* What to produce: Write out each line of the entries below that holds the word "false".
****
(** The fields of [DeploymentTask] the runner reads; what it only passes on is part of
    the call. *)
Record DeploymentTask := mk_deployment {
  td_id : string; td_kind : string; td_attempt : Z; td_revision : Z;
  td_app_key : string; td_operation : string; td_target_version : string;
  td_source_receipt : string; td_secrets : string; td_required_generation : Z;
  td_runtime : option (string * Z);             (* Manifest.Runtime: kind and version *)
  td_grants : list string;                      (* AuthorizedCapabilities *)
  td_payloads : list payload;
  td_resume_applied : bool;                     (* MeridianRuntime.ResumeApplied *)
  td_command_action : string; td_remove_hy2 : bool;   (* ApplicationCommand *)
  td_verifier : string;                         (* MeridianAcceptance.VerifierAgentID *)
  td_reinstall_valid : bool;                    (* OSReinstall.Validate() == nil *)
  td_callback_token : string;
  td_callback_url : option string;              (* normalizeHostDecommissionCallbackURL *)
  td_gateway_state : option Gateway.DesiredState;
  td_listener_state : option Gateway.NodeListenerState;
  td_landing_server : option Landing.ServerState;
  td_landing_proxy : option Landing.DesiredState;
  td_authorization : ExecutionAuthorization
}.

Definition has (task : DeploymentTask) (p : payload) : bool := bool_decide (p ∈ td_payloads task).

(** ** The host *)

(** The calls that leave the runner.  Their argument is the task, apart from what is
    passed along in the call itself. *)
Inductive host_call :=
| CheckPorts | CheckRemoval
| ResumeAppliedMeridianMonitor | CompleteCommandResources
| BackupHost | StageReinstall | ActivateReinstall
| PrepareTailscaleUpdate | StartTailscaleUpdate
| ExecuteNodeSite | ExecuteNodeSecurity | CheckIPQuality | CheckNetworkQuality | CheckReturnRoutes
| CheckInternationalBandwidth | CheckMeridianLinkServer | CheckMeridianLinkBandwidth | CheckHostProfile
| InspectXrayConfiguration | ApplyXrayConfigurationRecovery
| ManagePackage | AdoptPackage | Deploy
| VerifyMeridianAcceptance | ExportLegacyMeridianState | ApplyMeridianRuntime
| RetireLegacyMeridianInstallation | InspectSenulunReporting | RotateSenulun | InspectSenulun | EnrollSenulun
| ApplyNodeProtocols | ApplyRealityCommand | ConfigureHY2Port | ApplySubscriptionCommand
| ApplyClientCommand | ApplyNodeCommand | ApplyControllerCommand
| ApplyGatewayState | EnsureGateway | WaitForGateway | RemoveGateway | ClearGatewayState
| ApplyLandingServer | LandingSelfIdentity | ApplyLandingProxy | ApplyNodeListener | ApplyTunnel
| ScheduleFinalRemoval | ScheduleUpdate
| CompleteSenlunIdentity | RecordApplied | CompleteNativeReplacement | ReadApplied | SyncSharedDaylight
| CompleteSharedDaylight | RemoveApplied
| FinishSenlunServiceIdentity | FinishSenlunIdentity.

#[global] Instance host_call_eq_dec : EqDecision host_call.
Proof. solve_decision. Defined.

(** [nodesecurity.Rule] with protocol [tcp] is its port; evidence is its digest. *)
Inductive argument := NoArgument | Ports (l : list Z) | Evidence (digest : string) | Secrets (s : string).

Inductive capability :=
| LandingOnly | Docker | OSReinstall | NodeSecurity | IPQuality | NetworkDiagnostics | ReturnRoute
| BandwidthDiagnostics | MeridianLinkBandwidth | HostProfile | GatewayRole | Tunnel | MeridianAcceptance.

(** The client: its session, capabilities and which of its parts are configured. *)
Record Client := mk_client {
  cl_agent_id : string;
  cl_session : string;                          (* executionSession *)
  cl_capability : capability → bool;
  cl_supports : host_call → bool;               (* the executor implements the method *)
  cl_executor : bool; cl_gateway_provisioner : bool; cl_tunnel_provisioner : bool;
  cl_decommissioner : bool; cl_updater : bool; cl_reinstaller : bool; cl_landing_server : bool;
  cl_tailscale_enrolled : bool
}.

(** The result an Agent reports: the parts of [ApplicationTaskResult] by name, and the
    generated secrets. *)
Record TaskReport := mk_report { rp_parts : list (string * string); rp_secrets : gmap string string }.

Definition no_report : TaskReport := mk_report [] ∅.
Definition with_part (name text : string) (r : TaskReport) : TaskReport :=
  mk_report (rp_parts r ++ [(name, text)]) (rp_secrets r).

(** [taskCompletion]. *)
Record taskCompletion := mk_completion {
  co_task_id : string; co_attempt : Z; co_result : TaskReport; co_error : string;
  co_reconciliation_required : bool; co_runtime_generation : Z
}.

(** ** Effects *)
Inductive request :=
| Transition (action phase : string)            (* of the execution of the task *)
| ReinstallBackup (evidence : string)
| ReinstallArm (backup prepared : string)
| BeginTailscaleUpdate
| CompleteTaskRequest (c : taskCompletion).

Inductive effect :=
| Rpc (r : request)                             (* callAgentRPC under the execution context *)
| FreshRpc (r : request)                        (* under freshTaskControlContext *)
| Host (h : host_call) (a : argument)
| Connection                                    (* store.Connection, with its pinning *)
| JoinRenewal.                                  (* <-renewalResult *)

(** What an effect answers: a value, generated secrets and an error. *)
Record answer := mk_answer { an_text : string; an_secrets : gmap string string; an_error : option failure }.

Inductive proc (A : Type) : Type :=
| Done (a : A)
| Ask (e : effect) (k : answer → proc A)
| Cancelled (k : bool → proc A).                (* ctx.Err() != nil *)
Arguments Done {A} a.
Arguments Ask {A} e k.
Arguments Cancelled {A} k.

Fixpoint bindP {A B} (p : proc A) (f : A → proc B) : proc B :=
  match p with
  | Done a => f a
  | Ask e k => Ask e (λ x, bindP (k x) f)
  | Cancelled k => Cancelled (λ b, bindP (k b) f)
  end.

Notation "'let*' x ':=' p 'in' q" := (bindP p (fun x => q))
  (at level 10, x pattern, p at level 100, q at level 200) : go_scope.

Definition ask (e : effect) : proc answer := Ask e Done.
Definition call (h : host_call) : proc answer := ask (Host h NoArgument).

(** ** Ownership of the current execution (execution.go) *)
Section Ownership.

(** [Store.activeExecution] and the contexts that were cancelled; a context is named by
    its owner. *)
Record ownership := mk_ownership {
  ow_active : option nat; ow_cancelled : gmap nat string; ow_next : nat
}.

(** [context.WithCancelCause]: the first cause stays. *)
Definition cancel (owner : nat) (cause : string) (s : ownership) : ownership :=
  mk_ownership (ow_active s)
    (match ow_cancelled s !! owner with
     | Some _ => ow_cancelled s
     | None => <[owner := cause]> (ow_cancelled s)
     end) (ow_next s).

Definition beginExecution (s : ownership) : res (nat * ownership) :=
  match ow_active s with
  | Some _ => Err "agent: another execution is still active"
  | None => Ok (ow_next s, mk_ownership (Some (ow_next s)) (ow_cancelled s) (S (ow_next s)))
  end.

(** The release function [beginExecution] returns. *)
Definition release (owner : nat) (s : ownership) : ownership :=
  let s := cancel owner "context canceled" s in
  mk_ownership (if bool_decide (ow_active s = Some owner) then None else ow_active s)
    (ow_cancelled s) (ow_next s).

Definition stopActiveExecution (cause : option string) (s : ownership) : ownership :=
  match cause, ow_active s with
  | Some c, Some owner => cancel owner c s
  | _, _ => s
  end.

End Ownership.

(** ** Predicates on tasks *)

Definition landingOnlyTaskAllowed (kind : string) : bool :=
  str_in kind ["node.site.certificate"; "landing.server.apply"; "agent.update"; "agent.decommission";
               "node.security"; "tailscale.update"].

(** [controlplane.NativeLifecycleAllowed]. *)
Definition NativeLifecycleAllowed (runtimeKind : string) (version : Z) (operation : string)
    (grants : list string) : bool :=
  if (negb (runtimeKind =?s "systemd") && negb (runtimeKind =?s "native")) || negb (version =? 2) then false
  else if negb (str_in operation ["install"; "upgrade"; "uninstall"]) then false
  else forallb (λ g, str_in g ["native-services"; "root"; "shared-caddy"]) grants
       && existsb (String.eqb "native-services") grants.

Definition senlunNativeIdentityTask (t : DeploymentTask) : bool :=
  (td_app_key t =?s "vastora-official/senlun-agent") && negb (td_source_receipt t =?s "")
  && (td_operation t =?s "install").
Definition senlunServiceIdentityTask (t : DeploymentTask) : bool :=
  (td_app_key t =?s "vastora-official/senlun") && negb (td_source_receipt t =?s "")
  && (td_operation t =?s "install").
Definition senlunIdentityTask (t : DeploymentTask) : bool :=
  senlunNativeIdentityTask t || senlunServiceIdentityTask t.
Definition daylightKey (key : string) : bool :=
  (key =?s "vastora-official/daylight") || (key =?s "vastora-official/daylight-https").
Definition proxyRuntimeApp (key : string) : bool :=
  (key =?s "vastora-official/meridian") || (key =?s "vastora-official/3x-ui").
****
* Task response:
  if (negb (runtimeKind =?s "systemd") && negb (runtimeKind =?s "native")) || negb (version =? 2) then false
  else if negb (str_in operation ["install"; "upgrade"; "uninstall"]) then false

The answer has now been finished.